**ABOUT THIS EXERCISE**
Please give back word for word the lines of the material below between the line containing "acc_of_bech32 (sw_DelegatorAddress m)" and the line containing "mUnjail v => val_of_bech32 v", inclusive.
===
(* ===== verification/PrecompileSdk.v ===== *)
(** What the precompiled contracts over modules of the SDK share: the messages they
    build, with the account each message is signed by; the message servers and the
    context these run on; the checks of arguments and of the caller; the call around
    a method, which mirrors the bank events of the context in the state database
    (the [run] functions of precompiles/staking, distribution, gov, slashing,
    evidence and ics20 are the same but for their methods).

    The modules are code of the SDK and of ibc-go: a server is a function on a
    context, that is on the stores behind the state database, on the gas meter of
    the call and on the events the call emits. *)
From Stdlib Require Import Ascii.
From S2P Require Import Prelude KVStore Sdk EvmConfig StateDB TxData VmKeeper VmGas Precompile PrecompileErc20.
Import Meter.

(** * Addresses of validators *)

(** [sdk.ValAddressFromBech32], [ValAddress.String], [ConsAddress.String] *)
Class ValCodec := {
  val_of_bech32 : string -> option addr;
  val_bech32_of : addr -> string;
  cons_bech32_of : addr -> string;
}.
Class ValLaws `{AddressCodec, !ValCodec} := {
  val_roundtrip : forall a, a <> [] -> Forall (fun z => 0 <= z < 256) a -> val_of_bech32 (val_bech32_of a) = Some a;
  (** The two kinds of texts have different prefixes. *)
  val_not_acc : forall s, acc_of_bech32 s <> None -> val_of_bech32 s = None;
}.

Definition from_bech32 (decode : string -> option addr) (s : string) : res addr :=
  match decode s with Some a => Ok a | None => Err (Error ErrInvalidAddress "invalid bech32 address") end.

(** [utils.HexAddressFromBech32String] *)
Definition PrefixValidator : string := "val".
Definition HexAddressFromBech32String `{AddressCodec, ValCodec} (text : string) : res Address :=
  if contains PrefixValidator text
  then let? valAddr := from_bech32 val_of_bech32 text in Ok (BytesToAddress valAddr)
  else let? accAddr := from_bech32 acc_of_bech32 text in Ok (BytesToAddress accAddr).

(** * Messages *)

Record Description := mkDescription {
  Moniker : string; Identity : string; Website : string; SecurityContact : string; Details : string;
}.
Record MsgCreateValidator := mkCreateValidator {
  cv_Description : Description; cv_Rate : Z; cv_MaxRate : Z; cv_MaxChangeRate : Z; cv_MinSelfDelegation : Z;
  cv_DelegatorAddress : string; cv_ValidatorAddress : string; cv_Pubkey : bytes; cv_Value : coin;
}.
Record MsgEditValidator := mkEditValidator {
  ed_Description : Description; ed_ValidatorAddress : string;
  ed_CommissionRate : option Z; ed_MinSelfDelegation : option Z;
}.
(** [MsgDelegate] and [MsgUndelegate] *)
Record MsgDelegation := mkDelegation { dg_DelegatorAddress : string; dg_ValidatorAddress : string; dg_Amount : coin }.
Record MsgBeginRedelegate := mkRedelegate {
  rd_DelegatorAddress : string; rd_ValidatorSrcAddress : string; rd_ValidatorDstAddress : string; rd_Amount : coin;
}.
Record MsgCancelUnbondingDelegation := mkCancelUnbonding {
  cu_DelegatorAddress : string; cu_ValidatorAddress : string; cu_Amount : coin; cu_CreationHeight : Z;
}.
Record MsgSetWithdrawAddress := mkSetWithdraw { sw_DelegatorAddress : string; sw_WithdrawAddress : string }.
Record MsgWithdrawDelegatorReward := mkWithdrawReward { wr_DelegatorAddress : string; wr_ValidatorAddress : string }.
Record MsgFundCommunityPool := mkFundPool { fp_Depositor : string; fp_Amount : coins }.
Record MsgDepositValidatorRewardsPool := mkDepositRewards {
  dr_Depositor : string; dr_ValidatorAddress : string; dr_Amount : coins;
}.
(** A proposed message is an [Any]: its type and its bytes. *)
Record MsgSubmitProposal := mkSubmitProposal {
  sp_Messages : list (string * bytes); sp_InitialDeposit : coins; sp_Proposer : string; sp_Metadata : string;
  sp_Title : string; sp_Summary : string; sp_Expedited : bool;
}.
Record MsgDeposit := mkDeposit { dp_ProposalId : Z; dp_Amount : coins; dp_Depositor : string }.
Record MsgCancelProposal := mkCancelProposal { cp_ProposalId : Z; cp_Proposer : string }.
Record MsgVote := mkVote { vt_ProposalId : Z; vt_Voter : string; vt_Option : Z; vt_Metadata : string }.
Record MsgVoteWeighted := mkVoteWeighted {
  vw_ProposalId : Z; vw_Voter : string; vw_Options : list (Z * string); vw_Metadata : string;
}.
(** The time is in seconds. *)
Record Equivocation := mkEquivocation {
  eq_Height : Z; eq_Time : Z; eq_Power : Z; eq_ConsensusAddress : string;
}.
Record MsgSubmitEvidence := mkSubmitEvidence { se_Submitter : string; se_Evidence : Equivocation }.
Record MsgIbcTransfer := mkIbcTransfer {
  it_SourcePort : string; it_SourceChannel : string; it_Token : coin; it_Sender : string; it_Receiver : string;
  it_TimeoutHeight : Z * Z; it_TimeoutTimestamp : Z; it_Memo : string;
}.

(** What the precompiles ask of the modules.  [mWithdrawDelegationRewards] is the
    call of the keeper of x/distribution, the others are messages. *)
Inductive sdk_msg :=
  | mCreateValidator (m : MsgCreateValidator) | mEditValidator (m : MsgEditValidator)
  | mDelegate (m : MsgDelegation) | mUndelegate (m : MsgDelegation)
  | mBeginRedelegate (m : MsgBeginRedelegate) | mCancelUnbondingDelegation (m : MsgCancelUnbondingDelegation)
  | mSetWithdrawAddress (m : MsgSetWithdrawAddress) | mWithdrawDelegatorReward (m : MsgWithdrawDelegatorReward)
  | mWithdrawValidatorCommission (ValidatorAddress : string)
  | mFundCommunityPool (m : MsgFundCommunityPool) | mDepositValidatorRewardsPool (m : MsgDepositValidatorRewardsPool)
  | mWithdrawDelegationRewards (delegator validator : addr)
  | mSubmitProposal (m : MsgSubmitProposal) | mDeposit (m : MsgDeposit) | mCancelProposal (m : MsgCancelProposal)
  | mVote (m : MsgVote) | mVoteWeighted (m : MsgVoteWeighted)
  | mUnjail (ValidatorAddr : string) | mSubmitEvidence (m : MsgSubmitEvidence) | mTransfer (m : MsgIbcTransfer).

(** The account a message is signed by ([cosmos.msg.v1.signer]). *)
Definition signer `{AddressCodec, ValCodec} (m : sdk_msg) : option addr :=
  match m with
  | mCreateValidator m => val_of_bech32 (cv_ValidatorAddress m)
  | mEditValidator m => val_of_bech32 (ed_ValidatorAddress m)
  | mDelegate m | mUndelegate m => acc_of_bech32 (dg_DelegatorAddress m)
  | mBeginRedelegate m => acc_of_bech32 (rd_DelegatorAddress m)
  | mCancelUnbondingDelegation m => acc_of_bech32 (cu_DelegatorAddress m)
  | mSetWithdrawAddress m => acc_of_bech32 (sw_DelegatorAddress m)
  | mWithdrawDelegatorReward m => acc_of_bech32 (wr_DelegatorAddress m)
  | mWithdrawValidatorCommission v => val_of_bech32 v
  | mFundCommunityPool m => acc_of_bech32 (fp_Depositor m)
  | mDepositValidatorRewardsPool m => acc_of_bech32 (dr_Depositor m)
  | mWithdrawDelegationRewards d _ => Some d
  | mSubmitProposal m => acc_of_bech32 (sp_Proposer m)
  | mDeposit m => acc_of_bech32 (dp_Depositor m)
  | mCancelProposal m => acc_of_bech32 (cp_Proposer m)
  | mVote m => acc_of_bech32 (vt_Voter m)
  | mVoteWeighted m => acc_of_bech32 (vw_Voter m)
  | mUnjail v => val_of_bech32 v
  | mSubmitEvidence m => acc_of_bech32 (se_Submitter m)
  | mTransfer m => acc_of_bech32 (it_Sender m)
  end.

(** What a server answers: completion times in seconds, amounts, the id of a
    proposal, the hash of an evidence, the sequence of a packet. *)
Definition response (m : sdk_msg) : Type :=
  match m with
  | mUndelegate _ | mBeginRedelegate _ | mSubmitProposal _ | mTransfer _ => Z
  | mWithdrawDelegatorReward _ | mWithdrawValidatorCommission _ | mWithdrawDelegationRewards _ _ => list coin
  | mSubmitEvidence _ => bytes
  | _ => unit
  end.

(** * Arguments *)

Definition bad {A} (msg : string) : res A := Err (Error ErrOther msg).
(** [args[i].(common.Address)], refused when it is the zero address *)
Definition as_address (v : abi_value) (msg : string) : res Address :=
  match v with VAddress a => if a =? 0 then bad msg else Ok a | _ => bad msg end.
Definition as_any_address (v : abi_value) (msg : string) : res Address :=
  match v with VAddress a => Ok a | _ => bad msg end.
Definition as_big (v : abi_value) (msg : string) : res Z := match v with VBig n => Ok n | _ => bad msg end.
Definition as_string (v : abi_value) (msg : string) : res string := match v with VString s => Ok s | _ => bad msg end.
Definition as_uint64 (v : abi_value) (msg : string) : res Z := match v with VUint64 n => Ok n | _ => bad msg end.
Definition as_uint32 (v : abi_value) (msg : string) : res Z := match v with VUint32 n => Ok n | _ => bad msg end.
Definition as_uint8 (v : abi_value) (msg : string) : res Z := match v with VUint8 n => Ok n | _ => bad msg end.
Definition as_bytes (v : abi_value) (msg : string) : res bytes := match v with VBytes b => Ok b | _ => bad msg end.
(** [s, _ := args[i].(string)] *)
Definition string_or_empty (v : abi_value) : string := match v with VString s => s | _ => "" end.
Definition number_of_args {A} : res A := bad "invalid number of arguments".

(** [cmn.ToCoins]: a slice of named coins is taken as it is, the fields of other
    structs are looked up and checked. *)
Definition ToCoin (v : abi_value) : res (string * Z) :=
  match v with
  | VTuple [VString d; VBig n] => if decide (d = "") then bad "invalid coin" else Ok (d, n)
  | VStruct "Coin" [VString d; VBig n] => Ok (d, n)
  | VTuple _ | VStruct _ _ => bad "coin tuple does not have expected fields"
  | _ => Panic "reflect: call of FieldByName on a value that is not a struct"
  end.
Fixpoint to_coins (l : list abi_value) : res (list (string * Z)) :=
  match l with
  | [] => Ok []
  | v :: l => let? c := ToCoin v in let? cs := to_coins l in Ok (c :: cs)
  end.
Definition ToCoins (v : abi_value) : res (list (string * Z)) :=
  match v with
  | VArray l => to_coins l
  | VBytes [] => Ok []
  | VBytes _ => Panic "reflect: call of FieldByName on a value that is not a struct"
  | _ => bad "expected slice"
  end.
(** The two conversions with the error of the caller. *)
Definition coins_arg `{CoinsLib} (v : abi_value) (msg : string) : res coins :=
  match (let? cs := ToCoins v in NewSdkCoinsFromCoins cs) with Err _ => bad msg | r => r end.

(** * Outputs *)

Definition VCoin (c : string * Z) : abi_value := VTuple [VString c.1; VBig c.2].
Definition VCoins (cs : coins) : abi_value := VArray (map VCoin (NewCoinsResponse cs)).
Definition VDecCoins (l : list (string * Z * Z)) : abi_value :=
  VArray (map (fun '(d, n, prec) => VTuple [VString d; VBig n; VUint8 prec]) l).
Definition VDec (value : Z) : abi_value := VTuple [VBig value; VUint8 18].
Record PageRequest := mkPage { pg_Key : bytes; pg_Offset : Z; pg_Limit : Z; pg_CountTotal : bool; pg_Reverse : bool }.
(** [PageResponse]; a nil one leaves the output's empty. *)
Record PageResponse := mkPageResponse { NextKey : bytes; Total : Z }.
Definition VPage (r : option PageResponse) : abi_value :=
  match r with
  | Some r => VTuple [VBytes (NextKey r); VUint64 (Total r)]
  | None => VTuple [VBytes []; VUint64 0]
  end.

(** [Arguments.Copy] of go-ethereum into the structs of the precompiles. *)
Class AbiCopy := {
  copy_page : abi_value -> res PageRequest;
  copy_options : abi_value -> res (list (Z * string));
  copy_height : abi_value -> res (Z * Z);
}.

Section sdk.
Context `{CoinsLib, AddressCodec, ValCodec, Keccak, StateKeeper}.

(** * The context of a message server *)

Record sdk_ctx := SdkCtx { sc_store : KS; sc_gas : gas_meter; sc_events : list event }.
Definition on_sdk {A} (m : M sdk_ctx A) : M pc_state A := fun s =>
  let '(r, c) := m (SdkCtx (ctx_of s) (pc_gas s) []) in
  (r, PCS (emit_cache (sc_events c) (set_cache_view (sc_store c) (pc_db s))) (sc_gas c)).
Definition cache_events (s : pc_state) : list event :=
  match cacheCtx (pc_db s) with Some cc => cc_events cc | None => [] end.

Class MsgServers := { serve : forall m : sdk_msg, M sdk_ctx (response m) }.

(** * A call *)

Variable info : EvmCoinInfo.
Variable height : Z.
Variable p : Precompile.
Abbreviation self := (pc_Address p).
Abbreviation abi := (pc_ABI p).

(** [if msgSender != requester] *)
Definition need_caller (contract : Contract) (requester : Address) : M pc_state unit :=
  if decide (ct_Caller contract = requester) then ret tt
  else fail ErrOther "msg.sender address does not match the requester address".

(** [stateDB.AddLog] of an event with its topics after the signature *)
Definition add_log (name : string) (topics : list Hash) (data : bytes) : M pc_state unit :=
  on_db (AddLog (mkLog self (Event_ID abi name :: topics) data height 0 0 0 0)).
Definition address_topic (a : Address) : M pc_state Hash := lift (MakeTopic (TAddress a)).
Definition pack_event (name : string) (l : list abi_value) : M pc_state bytes := lift (Event_Pack abi name l).
Definition pack_output (method : Method) (l : list abi_value) : M pc_state (option bytes) :=
  let! b := lift (Outputs_Pack abi method l) in ret (Some b).

Definition sdk_RequiredGas (isTransaction : Method -> bool) (input : bytes) : res Z :=
  if (length input <? 4)%nat then Ok 0
  else match MethodById abi (take 4 input) with
  | Ok method => common_RequiredGas p input (isTransaction method)
  | _ => Ok 0
  end.
Definition sdk_run (isTransaction : Method -> bool)
    (dispatch : Contract -> Method -> list abi_value -> M pc_state (option bytes))
    (initialGas : Z) (contract : Contract) (readOnly : bool) : M pc_state (option bytes * Z) :=
  let! ma := setup p initialGas contract readOnly isTransaction in
  let! prevEventsLen := gets (fun s => BeforeBalanceChange (cache_events s)) in
  let! bz := dispatch contract ma.1 ma.2 in
  let! r := charge initialGas contract bz in
  let! events := gets cache_events in
  do! on_db (AfterBalanceChange info prevEventsLen events);
  ret r.
End sdk.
===
**SOLUTION TO THE PROBLEM**
  | mSetWithdrawAddress m => acc_of_bech32 (sw_DelegatorAddress m)
  | mWithdrawDelegatorReward m => acc_of_bech32 (wr_DelegatorAddress m)
  | mWithdrawValidatorCommission v => val_of_bech32 v
  | mFundCommunityPool m => acc_of_bech32 (fp_Depositor m)
  | mDepositValidatorRewardsPool m => acc_of_bech32 (dr_Depositor m)
  | mWithdrawDelegationRewards d _ => Some d
  | mSubmitProposal m => acc_of_bech32 (sp_Proposer m)
  | mDeposit m => acc_of_bech32 (dp_Depositor m)
  | mCancelProposal m => acc_of_bech32 (cp_Proposer m)
  | mVote m => acc_of_bech32 (vt_Voter m)
  | mVoteWeighted m => acc_of_bech32 (vw_Voter m)
  | mUnjail v => val_of_bech32 v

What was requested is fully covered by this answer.